During the same period, additional paid-in capital surged from $8.36 billion to $18.55 billion, with these funds being allocated directly into Ethereum (ETH). As of April 12, Bitmine held 4.87 million ether, averaging a cost of $2,206 per token, positioning it as the largest corporate Ethereum treasury worldwide and second-largest in terms of corporate crypto treasuries after Strategy.
The investment is currently slightly under water; ETH was trading near $2,325 on Wednesday, about 5% higher than Bitmine’s average purchase price. The reported unrealized losses of $3.78 billion reflect the drop from Ether’s peak of approximately $4,900 in August 2025 rather than its cost basis.
Under fair-value accounting rules instituted in 2024, these market fluctuations impact the profit and loss statement regardless of actual sales activities.
Bitmine’s shift from a mining company to an ETH-focused treasury strategy has introduced new challenges. Revenue from self-mining plummeted by 86% year-over-year, amounting to $219,000 for the quarter, while staking replaced it entirely, contributing $10.2 million towards the total quarterly revenue of $11 million.

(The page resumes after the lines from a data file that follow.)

Lemma arp_reply_ok i l s m p f fs sha spa tha tpa :
  n_if s = i → ethernet i l → n_fresh s = f :: fs → f_m f ≠ 0 →
  n_pkts s !! m = Some p → view p 0 (arp_bytes ARPOP_REPLY sha spa tha tpa) →
  hw sha → hw tha → 0 ≤ tpa < 2 ^ 32 → 0 ≤ spa < 2 ^ 32 → in_ifhasaddr i tpa = true →
  arp_lookup (lle_head i) spa = None →
  arp_reply m s = Ok (set_if (learned i l sha spa) (set_fresh fs s)).
Proof.
  intros Ei Hi Ef Hf Em Hv Hs Ht Htpa Hspa Hin Hlk. pose proof Hi as [Ea Eh El Eb].
  unfold arp_reply. rewrite (load_Some _ _ _ Em), Ok_bind.
  assert (zlen (arp_bytes ARPOP_REPLY sha spa tha tpa) = 28) as HL by (by rewrite arp_bytes_length).
  rewrite (ar_spa_ok p _ Hv HL), Ok_bind, (get_view p 0 _ 14 4 Hv), Ok_bind by (cells; done).
  rewrite (ar_tpa_ok p _ Hv HL), Ok_bind, (get_view p 0 _ 24 4 Hv), Ok_bind by (cells; done).
  assert (slice (0 + 24) 4 (arp_bytes ARPOP_REPLY sha spa tha tpa) = le_bytes 4 tpa) as -> by (cells; done).
  assert (slice (0 + 14) 4 (arp_bytes ARPOP_REPLY sha spa tha tpa) = le_bytes 4 spa) as -> by (cells; done).
  rewrite !le_le_bytes by done. rewrite Ei, Hin, Hlk. cbn [negb].
  rewrite (get_view p 0 _ ar_sha 6 Hv), Ok_bind by (cells; done).
  unfold arp_addentry. rewrite Ei.
  unfold ether_requestencap. cbn [er_rtype er_bufsize er_family er_hdata er_flags er_lladdr].
  change (negb (IFENCAP_LL =? IFENCAP_LL)) with false. change (LLE_MAX_LINKHDR <? ETHER_HDR_LEN) with false.
  cbv iota. unfold etype_of. cbn [er_family er_hdata]. change (AF_INET =? AF_INET) with true. cbv iota. rewrite !Ok_bind. cbv beta iota.
  rewrite Ef. destruct (Z.eqb_spec (f_m f) 0); [done|]. rewrite Eh, le_le_bytes by done.
  unfold learned. do 5 f_equal. cells. done.
Qed.

Lemma arp_lookup_hit e es a : addr4 e = a → arp_lookup (e :: es) a = Some e.
Proof. intros E. unfold arp_lookup. cbn. by rewrite decide_True. Qed.

(** ** Input *)

(** The common part of arp_input: an Ethernet/IPv4 packet behind its header. *)
Lemma arp_input_eq s m p hdr op sha spa tha tpa pad :
  n_pkts s !! m = Some p → view p 0 (hdr ++ arp_bytes op sha spa tha tpa ++ pad) → length hdr = 14%nat →
  m_len (pk_mb p) = zlen (hdr ++ arp_bytes op sha spa tha tpa ++ pad) → m_len (pk_mb p) < 2 ^ 32 →
  hw sha → hw tha → op = ARPOP_REQUEST ∨ op = ARPOP_REPLY →
  view (adj 14 p) 0 (arp_bytes op sha spa tha tpa) ∧
  arp_input m s = (if op =? ARPOP_REQUEST then arp_reply_to_request m (set_pkt m (adj 14 p) s)
                   else arp_reply m (set_pkt m (adj 14 p) s)).
Proof.
  intros Em Hv Hh Hl Hl32 Hs Ht Hop.
  assert (length (arp_bytes op sha spa tha tpa) = 28%nat) as HL by (by apply arp_bytes_length).
  destruct (view_adj p 0 _ 14 Hv) as (Hv1 & _); [rewrite Hl, !length_app; lia|done|].
  assert (view (adj 14 p) 0 (arp_bytes op sha spa tha tpa)) as Hv2.
  { apply view_drop, view_take in Hv1. by replace (0 + 14 - zlen hdr) with 0 in Hv1 by lia. }
  split; [done|]. unfold arp_input. rewrite (load_Some _ _ _ Em), Ok_bind. unfold ETHER_HDR_LEN.
  rewrite (get16_view _ 0 _ 6 (op / 256) (op mod 256) Hv2), Ok_bind by (lia || (cells; done)).
  rewrite (get16_view _ 0 _ 0 0 1 Hv2), Ok_bind by (lia || (cells; done)). cbn [negb Z.eqb].
  rewrite (get16_view _ 0 _ 2 8 0 Hv2), Ok_bind by (lia || (cells; done)).
  rewrite (get8_view _ 0 _ 4 6 Hv2), (get8_view _ 0 _ 5 4 Hv2) by (lia || (cells; done)).
  destruct Hop as [-> | ->]; done.
Qed.

(** A frame is dispatched on its type. *)
Lemma ether_type_ok p hdr rest dst src type :
  view p 0 (hdr ++ rest) → hdr = ether_bytes dst src type → hw dst → hw src →
  get16 p 12 = Ok (type / 256 * 256 + type mod 256).
Proof.
  intros Hv -> Hd Hs. apply view_take in Hv. apply (get16_view _ 0 _ 12 _ _ Hv); cells; done.
Qed.
End arp.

General and administrative expenses soared to $75 million for the quarter, up from $964,000 a year prior. Over six months, G&A costs reached $298.6 million against merely $13.3 million in revenue. This disparity is partly attributed to stock-based compensation tied to equity raises, highlighting the significant gap between operational costs and revenues for a company now focused on holding and staking ETH.
The filing also revealed previously undisclosed derivative exposures.
Bitmine recorded $65.3 million in unrealized losses from derivatives alongside $24.1 million in option premium income during the quarter, indicating possible engagement with options strategies such as covered calls to enhance yield from its ETH holdings.
Chairman Tom Lee remarked in March that the recent decline in Ether’s value appears attractive given the strengthening fundamentals and noted an accelerated purchasing pace over the past four weeks.
As of February 28, Bitmine held $879.6 million in cash, alongside 198 bitcoins, a $200 million investment in Beast Industries, and an $85 million stake in Eightco Holdings.